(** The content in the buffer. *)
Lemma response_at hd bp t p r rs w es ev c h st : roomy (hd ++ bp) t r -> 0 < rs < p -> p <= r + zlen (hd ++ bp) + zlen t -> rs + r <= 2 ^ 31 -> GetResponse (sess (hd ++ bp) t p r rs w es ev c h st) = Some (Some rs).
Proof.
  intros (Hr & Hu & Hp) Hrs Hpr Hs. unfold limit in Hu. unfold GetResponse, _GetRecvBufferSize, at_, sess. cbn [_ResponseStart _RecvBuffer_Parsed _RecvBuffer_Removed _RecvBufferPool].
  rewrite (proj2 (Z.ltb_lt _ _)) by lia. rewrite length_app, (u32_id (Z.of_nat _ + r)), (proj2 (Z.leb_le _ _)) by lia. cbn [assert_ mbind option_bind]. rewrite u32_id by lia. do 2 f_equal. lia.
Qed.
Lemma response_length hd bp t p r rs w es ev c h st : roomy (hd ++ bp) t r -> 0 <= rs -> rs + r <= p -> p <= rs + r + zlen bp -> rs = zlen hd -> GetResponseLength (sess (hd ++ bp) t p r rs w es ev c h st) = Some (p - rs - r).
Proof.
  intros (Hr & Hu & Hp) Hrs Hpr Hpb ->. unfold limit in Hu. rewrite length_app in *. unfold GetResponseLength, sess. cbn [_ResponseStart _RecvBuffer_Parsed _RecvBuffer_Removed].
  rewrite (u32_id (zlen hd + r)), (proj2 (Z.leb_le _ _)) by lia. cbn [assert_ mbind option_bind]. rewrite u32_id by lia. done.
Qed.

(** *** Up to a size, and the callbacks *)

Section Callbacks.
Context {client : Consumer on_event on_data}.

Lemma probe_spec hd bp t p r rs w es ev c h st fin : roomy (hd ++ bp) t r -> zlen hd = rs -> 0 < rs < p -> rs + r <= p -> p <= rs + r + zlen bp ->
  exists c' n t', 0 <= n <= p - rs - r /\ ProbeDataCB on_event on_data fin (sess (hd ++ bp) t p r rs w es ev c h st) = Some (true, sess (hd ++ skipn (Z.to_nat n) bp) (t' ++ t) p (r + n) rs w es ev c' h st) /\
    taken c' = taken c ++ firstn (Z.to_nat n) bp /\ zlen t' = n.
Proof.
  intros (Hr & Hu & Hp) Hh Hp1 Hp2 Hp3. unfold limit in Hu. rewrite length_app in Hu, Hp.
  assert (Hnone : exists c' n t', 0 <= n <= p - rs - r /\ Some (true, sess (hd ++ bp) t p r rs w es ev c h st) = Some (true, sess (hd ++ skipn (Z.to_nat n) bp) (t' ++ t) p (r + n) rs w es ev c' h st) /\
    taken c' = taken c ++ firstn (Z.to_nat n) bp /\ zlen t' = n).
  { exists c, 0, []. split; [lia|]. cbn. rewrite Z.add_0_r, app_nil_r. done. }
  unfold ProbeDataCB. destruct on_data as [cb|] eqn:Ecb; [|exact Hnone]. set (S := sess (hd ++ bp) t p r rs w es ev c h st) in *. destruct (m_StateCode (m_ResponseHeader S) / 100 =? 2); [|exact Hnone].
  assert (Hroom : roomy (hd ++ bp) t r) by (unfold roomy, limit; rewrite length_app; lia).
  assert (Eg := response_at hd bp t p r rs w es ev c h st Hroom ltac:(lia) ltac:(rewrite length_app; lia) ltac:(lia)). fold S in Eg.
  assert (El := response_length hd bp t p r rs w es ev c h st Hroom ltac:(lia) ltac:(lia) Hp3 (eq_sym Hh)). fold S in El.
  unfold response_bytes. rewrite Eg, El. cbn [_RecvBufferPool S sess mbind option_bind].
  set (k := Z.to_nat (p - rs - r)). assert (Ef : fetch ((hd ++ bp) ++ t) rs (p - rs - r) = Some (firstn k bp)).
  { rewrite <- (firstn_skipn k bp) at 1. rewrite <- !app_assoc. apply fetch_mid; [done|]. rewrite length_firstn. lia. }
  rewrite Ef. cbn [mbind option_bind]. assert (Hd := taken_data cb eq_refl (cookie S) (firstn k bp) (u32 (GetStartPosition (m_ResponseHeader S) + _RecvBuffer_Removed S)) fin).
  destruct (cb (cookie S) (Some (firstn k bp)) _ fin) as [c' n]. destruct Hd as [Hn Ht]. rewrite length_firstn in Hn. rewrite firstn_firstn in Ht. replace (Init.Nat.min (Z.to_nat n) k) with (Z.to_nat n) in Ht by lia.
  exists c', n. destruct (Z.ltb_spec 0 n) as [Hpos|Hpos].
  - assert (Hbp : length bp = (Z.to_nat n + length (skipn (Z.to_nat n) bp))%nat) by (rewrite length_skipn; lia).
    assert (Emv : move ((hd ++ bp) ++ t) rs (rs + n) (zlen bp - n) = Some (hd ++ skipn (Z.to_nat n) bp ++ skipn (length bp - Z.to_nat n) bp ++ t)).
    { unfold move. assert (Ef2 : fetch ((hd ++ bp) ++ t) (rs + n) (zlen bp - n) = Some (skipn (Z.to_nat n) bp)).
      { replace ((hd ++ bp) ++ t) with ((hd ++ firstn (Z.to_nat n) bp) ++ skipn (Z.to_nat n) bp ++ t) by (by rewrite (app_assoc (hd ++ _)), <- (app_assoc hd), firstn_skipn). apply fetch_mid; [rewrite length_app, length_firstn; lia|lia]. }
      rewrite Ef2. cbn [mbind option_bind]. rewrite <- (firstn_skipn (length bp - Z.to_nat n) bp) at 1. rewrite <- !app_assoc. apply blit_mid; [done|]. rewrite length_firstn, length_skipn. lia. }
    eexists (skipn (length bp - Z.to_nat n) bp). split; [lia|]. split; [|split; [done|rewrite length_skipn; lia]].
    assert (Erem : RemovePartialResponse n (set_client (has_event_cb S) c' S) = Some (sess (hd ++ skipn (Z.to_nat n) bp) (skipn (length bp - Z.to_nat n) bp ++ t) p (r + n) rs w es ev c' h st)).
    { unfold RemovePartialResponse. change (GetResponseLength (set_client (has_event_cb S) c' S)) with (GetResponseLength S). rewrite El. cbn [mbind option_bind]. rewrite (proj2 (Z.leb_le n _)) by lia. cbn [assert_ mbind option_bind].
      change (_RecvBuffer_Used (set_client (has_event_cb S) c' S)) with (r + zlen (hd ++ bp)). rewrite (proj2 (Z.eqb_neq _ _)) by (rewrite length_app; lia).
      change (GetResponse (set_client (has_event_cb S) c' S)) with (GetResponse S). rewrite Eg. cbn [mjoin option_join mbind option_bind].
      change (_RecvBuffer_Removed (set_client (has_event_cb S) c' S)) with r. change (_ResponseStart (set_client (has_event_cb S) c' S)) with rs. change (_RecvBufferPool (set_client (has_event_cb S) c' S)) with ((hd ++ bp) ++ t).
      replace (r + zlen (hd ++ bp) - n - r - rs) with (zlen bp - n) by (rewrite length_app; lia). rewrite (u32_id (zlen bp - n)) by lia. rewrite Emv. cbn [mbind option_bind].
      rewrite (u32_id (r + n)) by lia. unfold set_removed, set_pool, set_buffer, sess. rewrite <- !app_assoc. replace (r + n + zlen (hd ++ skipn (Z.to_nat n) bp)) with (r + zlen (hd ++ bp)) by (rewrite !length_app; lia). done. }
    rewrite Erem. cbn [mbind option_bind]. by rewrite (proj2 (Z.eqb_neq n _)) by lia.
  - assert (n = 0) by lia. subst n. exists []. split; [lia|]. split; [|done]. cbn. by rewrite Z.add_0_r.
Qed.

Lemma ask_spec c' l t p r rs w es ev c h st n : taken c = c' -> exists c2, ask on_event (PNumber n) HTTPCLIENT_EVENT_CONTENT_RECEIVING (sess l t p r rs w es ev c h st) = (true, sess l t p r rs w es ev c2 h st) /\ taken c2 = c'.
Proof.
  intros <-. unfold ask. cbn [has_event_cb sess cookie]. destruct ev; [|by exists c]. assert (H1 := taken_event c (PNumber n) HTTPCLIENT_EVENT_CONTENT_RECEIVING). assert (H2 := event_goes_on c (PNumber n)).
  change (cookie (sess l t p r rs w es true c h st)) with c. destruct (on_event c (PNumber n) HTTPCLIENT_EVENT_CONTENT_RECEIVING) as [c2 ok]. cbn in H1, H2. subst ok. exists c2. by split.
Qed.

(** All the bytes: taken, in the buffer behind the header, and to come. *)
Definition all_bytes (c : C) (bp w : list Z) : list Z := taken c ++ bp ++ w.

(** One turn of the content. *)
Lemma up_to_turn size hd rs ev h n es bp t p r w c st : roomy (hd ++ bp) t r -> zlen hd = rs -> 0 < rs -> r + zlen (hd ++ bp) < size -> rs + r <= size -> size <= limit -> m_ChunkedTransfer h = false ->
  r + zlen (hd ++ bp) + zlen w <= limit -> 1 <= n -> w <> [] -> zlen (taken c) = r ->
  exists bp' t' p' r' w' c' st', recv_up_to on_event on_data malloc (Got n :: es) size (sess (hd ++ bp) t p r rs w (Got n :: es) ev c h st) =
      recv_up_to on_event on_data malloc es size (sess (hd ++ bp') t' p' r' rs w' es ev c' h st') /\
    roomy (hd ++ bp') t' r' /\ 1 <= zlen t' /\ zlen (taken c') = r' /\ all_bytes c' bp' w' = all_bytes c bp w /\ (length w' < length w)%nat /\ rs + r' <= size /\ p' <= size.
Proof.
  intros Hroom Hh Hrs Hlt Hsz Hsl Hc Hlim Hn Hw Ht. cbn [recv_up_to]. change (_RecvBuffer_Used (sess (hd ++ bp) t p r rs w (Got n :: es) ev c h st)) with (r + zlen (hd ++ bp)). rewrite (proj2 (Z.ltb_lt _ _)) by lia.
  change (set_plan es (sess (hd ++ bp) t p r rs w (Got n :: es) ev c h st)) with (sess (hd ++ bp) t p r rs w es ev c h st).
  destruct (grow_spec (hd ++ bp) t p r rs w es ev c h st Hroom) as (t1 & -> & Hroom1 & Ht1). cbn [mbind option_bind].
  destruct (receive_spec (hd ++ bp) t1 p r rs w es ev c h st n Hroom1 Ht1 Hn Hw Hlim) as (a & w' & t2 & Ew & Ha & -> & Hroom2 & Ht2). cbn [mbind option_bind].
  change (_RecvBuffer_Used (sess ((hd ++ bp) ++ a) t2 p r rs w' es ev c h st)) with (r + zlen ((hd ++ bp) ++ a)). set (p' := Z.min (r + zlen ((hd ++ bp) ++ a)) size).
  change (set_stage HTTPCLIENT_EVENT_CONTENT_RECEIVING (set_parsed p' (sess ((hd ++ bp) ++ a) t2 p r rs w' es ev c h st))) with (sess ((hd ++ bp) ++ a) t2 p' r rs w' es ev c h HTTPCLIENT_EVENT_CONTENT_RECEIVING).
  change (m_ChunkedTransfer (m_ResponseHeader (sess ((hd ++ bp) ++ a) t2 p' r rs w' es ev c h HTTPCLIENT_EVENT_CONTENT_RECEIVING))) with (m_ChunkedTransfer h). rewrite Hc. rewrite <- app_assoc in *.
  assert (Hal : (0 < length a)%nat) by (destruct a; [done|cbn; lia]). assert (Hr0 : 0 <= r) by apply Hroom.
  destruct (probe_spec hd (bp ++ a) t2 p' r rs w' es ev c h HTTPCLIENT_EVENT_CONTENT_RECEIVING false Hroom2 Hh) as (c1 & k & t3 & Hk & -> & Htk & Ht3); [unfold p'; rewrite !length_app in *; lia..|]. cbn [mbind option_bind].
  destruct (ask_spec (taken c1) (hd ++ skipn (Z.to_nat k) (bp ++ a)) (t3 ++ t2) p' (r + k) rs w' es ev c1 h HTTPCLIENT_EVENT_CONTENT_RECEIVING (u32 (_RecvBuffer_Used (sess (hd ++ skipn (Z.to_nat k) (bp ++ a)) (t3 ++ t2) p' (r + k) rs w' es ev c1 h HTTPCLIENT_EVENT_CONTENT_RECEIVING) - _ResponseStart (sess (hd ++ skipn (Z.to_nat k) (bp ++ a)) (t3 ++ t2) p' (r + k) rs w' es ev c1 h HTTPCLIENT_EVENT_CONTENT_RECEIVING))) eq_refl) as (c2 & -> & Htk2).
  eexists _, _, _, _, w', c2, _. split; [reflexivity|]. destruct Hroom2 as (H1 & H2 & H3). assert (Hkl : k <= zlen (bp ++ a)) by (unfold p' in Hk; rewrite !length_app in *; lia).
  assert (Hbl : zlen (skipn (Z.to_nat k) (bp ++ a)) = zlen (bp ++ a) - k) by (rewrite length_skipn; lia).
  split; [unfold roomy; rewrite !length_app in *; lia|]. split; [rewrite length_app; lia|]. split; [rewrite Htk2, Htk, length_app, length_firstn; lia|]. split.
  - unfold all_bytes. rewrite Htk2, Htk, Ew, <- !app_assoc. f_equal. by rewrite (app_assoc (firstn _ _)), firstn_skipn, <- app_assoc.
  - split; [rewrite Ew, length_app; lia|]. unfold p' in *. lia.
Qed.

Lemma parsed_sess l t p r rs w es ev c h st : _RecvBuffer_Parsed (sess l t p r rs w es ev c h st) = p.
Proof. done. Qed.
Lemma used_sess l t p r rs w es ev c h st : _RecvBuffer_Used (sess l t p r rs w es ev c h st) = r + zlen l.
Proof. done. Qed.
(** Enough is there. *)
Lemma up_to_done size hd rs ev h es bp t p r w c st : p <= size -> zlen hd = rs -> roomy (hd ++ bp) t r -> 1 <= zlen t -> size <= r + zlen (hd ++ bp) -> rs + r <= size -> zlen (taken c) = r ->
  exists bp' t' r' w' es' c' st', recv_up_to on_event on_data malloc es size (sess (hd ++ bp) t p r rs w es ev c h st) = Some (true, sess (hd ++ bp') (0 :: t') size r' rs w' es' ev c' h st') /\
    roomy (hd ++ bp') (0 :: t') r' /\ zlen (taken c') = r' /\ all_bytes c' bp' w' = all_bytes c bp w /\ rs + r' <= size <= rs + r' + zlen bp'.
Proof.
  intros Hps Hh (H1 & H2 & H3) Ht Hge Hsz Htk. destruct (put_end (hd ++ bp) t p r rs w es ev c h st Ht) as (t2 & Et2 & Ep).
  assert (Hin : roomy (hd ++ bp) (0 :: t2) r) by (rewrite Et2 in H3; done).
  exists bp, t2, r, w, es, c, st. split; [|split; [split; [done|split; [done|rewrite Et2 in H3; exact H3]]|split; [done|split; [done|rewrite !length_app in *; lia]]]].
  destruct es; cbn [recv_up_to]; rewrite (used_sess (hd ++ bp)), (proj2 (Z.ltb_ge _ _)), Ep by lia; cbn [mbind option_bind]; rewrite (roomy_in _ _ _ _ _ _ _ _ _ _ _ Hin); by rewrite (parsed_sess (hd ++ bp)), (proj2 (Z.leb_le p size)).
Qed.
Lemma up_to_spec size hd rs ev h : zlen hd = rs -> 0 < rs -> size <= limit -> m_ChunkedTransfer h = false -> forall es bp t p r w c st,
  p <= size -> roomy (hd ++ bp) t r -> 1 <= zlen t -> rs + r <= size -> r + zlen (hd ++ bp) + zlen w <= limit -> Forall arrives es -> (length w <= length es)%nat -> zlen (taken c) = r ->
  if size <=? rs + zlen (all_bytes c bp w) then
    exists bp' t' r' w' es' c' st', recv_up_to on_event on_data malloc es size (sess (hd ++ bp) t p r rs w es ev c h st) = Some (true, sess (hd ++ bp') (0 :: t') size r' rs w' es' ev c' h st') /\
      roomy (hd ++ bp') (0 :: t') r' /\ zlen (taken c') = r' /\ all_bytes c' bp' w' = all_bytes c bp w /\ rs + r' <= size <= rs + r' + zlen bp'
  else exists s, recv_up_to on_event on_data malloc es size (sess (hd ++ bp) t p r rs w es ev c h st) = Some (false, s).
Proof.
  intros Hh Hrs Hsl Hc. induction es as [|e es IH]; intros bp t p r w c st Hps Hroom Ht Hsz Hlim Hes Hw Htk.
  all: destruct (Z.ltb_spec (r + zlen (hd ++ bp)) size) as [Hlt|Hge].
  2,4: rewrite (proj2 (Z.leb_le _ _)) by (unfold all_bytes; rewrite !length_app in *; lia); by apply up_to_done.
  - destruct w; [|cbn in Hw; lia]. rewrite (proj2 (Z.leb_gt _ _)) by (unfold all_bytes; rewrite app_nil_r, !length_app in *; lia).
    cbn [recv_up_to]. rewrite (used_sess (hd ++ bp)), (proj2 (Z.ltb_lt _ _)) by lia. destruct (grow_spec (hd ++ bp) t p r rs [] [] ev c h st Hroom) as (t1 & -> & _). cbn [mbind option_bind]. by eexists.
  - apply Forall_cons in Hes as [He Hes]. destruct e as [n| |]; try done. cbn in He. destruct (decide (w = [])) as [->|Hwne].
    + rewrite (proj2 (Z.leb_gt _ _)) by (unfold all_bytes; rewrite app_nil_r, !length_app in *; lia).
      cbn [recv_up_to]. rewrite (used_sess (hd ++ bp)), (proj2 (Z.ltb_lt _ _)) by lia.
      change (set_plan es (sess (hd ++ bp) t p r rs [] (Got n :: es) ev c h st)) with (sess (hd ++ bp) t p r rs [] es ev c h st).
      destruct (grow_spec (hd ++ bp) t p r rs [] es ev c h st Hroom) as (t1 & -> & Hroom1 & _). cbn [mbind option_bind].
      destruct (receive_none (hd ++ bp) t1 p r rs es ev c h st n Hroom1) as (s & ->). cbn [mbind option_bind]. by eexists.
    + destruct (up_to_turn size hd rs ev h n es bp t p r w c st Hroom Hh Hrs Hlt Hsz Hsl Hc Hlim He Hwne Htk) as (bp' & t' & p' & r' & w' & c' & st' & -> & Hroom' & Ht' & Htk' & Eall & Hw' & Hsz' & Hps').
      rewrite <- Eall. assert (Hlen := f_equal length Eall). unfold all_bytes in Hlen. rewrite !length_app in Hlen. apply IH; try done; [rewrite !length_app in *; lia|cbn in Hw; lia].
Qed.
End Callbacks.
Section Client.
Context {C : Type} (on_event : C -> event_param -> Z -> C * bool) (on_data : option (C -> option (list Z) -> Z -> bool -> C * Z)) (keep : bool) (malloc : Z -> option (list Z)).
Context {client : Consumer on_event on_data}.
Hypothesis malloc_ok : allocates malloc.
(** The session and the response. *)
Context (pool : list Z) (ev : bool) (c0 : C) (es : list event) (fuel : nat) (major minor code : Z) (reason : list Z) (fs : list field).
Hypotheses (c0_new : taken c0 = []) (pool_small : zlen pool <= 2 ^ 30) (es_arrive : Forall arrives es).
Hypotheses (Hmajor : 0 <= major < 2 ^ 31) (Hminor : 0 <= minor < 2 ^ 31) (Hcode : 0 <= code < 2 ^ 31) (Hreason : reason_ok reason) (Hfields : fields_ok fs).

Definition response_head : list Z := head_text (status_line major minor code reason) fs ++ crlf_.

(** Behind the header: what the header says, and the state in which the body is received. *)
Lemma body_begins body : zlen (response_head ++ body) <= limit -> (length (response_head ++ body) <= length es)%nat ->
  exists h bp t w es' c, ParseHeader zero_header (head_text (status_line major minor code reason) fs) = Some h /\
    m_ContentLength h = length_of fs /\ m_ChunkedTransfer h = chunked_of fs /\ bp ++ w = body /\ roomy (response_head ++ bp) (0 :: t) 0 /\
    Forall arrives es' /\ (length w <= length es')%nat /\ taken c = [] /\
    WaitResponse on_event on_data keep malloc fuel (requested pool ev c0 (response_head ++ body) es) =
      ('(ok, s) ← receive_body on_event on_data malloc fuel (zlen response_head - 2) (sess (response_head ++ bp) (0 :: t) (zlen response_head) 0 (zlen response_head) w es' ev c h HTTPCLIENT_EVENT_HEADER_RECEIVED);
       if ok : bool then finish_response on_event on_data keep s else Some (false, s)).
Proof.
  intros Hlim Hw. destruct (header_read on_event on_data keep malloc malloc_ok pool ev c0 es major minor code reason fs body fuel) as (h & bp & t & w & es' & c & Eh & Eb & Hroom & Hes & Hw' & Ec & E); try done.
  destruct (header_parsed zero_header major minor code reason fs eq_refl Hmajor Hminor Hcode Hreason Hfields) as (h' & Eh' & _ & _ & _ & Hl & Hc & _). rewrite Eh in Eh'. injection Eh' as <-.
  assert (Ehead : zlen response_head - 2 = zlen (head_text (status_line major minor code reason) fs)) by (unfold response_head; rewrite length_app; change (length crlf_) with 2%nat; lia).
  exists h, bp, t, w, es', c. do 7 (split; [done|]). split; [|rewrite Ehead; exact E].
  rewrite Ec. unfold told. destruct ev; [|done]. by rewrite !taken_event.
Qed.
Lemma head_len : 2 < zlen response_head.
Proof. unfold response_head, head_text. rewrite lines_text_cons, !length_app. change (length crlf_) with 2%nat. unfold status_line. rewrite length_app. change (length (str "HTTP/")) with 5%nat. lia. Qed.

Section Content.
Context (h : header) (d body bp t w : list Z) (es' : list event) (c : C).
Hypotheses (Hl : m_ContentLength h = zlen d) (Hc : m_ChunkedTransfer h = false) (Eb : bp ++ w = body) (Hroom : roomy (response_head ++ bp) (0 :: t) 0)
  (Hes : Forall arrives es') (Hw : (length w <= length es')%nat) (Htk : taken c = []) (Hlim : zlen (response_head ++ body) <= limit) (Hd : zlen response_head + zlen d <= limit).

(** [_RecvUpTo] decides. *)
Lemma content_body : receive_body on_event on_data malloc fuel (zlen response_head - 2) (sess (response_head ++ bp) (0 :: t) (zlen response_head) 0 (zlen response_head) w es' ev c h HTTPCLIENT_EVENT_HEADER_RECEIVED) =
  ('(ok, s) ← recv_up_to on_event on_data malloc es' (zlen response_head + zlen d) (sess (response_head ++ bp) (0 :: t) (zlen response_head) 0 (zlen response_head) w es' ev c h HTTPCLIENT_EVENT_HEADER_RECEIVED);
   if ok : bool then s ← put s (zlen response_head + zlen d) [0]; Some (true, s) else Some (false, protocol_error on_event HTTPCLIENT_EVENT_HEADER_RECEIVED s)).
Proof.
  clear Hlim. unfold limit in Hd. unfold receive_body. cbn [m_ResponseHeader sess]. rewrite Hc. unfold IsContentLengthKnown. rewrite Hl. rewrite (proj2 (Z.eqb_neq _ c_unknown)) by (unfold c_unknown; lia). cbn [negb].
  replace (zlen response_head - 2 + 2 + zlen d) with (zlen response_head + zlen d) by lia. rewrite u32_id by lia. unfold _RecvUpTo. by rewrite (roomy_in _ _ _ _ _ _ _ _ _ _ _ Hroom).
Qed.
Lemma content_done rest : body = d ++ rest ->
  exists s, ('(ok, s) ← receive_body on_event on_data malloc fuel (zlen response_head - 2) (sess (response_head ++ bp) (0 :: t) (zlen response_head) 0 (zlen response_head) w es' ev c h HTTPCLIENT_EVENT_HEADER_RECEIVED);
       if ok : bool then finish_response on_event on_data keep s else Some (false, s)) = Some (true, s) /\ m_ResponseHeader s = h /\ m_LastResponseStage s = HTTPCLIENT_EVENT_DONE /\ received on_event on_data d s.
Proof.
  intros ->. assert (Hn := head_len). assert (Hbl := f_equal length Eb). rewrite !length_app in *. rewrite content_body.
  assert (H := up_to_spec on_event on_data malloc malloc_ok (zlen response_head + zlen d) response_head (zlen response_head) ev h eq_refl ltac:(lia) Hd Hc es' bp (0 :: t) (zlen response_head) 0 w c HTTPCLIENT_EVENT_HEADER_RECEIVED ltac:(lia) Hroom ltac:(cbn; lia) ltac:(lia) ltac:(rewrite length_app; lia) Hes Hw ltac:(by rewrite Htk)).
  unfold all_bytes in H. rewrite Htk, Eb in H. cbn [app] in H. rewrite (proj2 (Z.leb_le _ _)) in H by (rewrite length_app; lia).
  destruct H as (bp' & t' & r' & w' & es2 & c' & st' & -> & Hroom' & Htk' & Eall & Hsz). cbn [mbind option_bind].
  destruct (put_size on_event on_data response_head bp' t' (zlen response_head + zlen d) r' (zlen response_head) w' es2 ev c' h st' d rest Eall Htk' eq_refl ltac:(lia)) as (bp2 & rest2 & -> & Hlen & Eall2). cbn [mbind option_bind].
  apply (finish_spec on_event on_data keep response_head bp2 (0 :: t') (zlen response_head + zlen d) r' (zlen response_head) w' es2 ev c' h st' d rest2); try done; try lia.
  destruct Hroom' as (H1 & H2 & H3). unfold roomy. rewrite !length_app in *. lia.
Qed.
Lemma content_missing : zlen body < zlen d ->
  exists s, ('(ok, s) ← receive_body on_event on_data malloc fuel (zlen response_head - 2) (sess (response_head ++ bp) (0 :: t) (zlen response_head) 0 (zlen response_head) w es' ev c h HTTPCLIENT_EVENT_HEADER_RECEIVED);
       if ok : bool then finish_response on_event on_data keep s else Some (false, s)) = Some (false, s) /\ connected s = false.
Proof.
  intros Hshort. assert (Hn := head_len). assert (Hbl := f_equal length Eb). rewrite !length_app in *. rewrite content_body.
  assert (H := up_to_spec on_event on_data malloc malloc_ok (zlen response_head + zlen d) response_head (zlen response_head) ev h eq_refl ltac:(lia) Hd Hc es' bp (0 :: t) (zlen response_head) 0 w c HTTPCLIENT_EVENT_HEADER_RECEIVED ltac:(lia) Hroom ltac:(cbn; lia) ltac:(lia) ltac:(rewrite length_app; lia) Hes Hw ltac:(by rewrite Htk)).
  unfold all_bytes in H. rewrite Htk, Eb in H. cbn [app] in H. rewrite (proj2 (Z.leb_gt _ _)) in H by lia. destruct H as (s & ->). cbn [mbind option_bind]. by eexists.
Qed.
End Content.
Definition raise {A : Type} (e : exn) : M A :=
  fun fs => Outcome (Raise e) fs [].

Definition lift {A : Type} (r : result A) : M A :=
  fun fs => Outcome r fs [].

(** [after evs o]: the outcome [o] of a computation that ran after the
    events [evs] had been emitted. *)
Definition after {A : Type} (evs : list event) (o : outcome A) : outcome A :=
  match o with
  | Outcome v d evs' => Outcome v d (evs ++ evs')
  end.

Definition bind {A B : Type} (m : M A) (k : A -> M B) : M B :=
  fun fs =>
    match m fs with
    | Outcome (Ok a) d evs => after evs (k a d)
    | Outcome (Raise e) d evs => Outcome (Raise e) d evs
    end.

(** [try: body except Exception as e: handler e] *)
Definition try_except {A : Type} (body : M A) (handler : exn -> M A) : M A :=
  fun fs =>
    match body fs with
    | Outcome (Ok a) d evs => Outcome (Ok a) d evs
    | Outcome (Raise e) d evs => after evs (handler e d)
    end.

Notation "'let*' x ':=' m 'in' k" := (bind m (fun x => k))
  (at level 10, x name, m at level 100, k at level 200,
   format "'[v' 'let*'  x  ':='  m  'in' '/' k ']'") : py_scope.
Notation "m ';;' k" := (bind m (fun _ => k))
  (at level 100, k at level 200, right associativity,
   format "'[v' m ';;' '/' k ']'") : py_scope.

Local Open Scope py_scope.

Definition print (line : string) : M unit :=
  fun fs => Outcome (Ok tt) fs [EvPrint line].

══════

EXERCISE: Retype, in the same exact form, the lines of the material above from the line holding "WaitResponse on_event on_data" through the line holding "('(ok, s) ← recv_up_to".

WRITTEN ANSWER:
    WaitResponse on_event on_data keep malloc fuel (requested pool ev c0 (response_head ++ body) es) =
      ('(ok, s) ← receive_body on_event on_data malloc fuel (zlen response_head - 2) (sess (response_head ++ bp) (0 :: t) (zlen response_head) 0 (zlen response_head) w es' ev c h HTTPCLIENT_EVENT_HEADER_RECEIVED);
       if ok : bool then finish_response on_event on_data keep s else Some (false, s)).
Proof.
  intros Hlim Hw. destruct (header_read on_event on_data keep malloc malloc_ok pool ev c0 es major minor code reason fs body fuel) as (h & bp & t & w & es' & c & Eh & Eb & Hroom & Hes & Hw' & Ec & E); try done.
  destruct (header_parsed zero_header major minor code reason fs eq_refl Hmajor Hminor Hcode Hreason Hfields) as (h' & Eh' & _ & _ & _ & Hl & Hc & _). rewrite Eh in Eh'. injection Eh' as <-.
  assert (Ehead : zlen response_head - 2 = zlen (head_text (status_line major minor code reason) fs)) by (unfold response_head; rewrite length_app; change (length crlf_) with 2%nat; lia).
  exists h, bp, t, w, es', c. do 7 (split; [done|]). split; [|rewrite Ehead; exact E].
  rewrite Ec. unfold told. destruct ev; [|done]. by rewrite !taken_event.
Qed.
Lemma head_len : 2 < zlen response_head.
Proof. unfold response_head, head_text. rewrite lines_text_cons, !length_app. change (length crlf_) with 2%nat. unfold status_line. rewrite length_app. change (length (str "HTTP/")) with 5%nat. lia. Qed.

Section Content.
Context (h : header) (d body bp t w : list Z) (es' : list event) (c : C).
Hypotheses (Hl : m_ContentLength h = zlen d) (Hc : m_ChunkedTransfer h = false) (Eb : bp ++ w = body) (Hroom : roomy (response_head ++ bp) (0 :: t) 0)
  (Hes : Forall arrives es') (Hw : (length w <= length es')%nat) (Htk : taken c = []) (Hlim : zlen (response_head ++ body) <= limit) (Hd : zlen response_head + zlen d <= limit).

(** [_RecvUpTo] decides. *)
Lemma content_body : receive_body on_event on_data malloc fuel (zlen response_head - 2) (sess (response_head ++ bp) (0 :: t) (zlen response_head) 0 (zlen response_head) w es' ev c h HTTPCLIENT_EVENT_HEADER_RECEIVED) =
  ('(ok, s) ← recv_up_to on_event on_data malloc es' (zlen response_head + zlen d) (sess (response_head ++ bp) (0 :: t) (zlen response_head) 0 (zlen response_head) w es' ev c h HTTPCLIENT_EVENT_HEADER_RECEIVED);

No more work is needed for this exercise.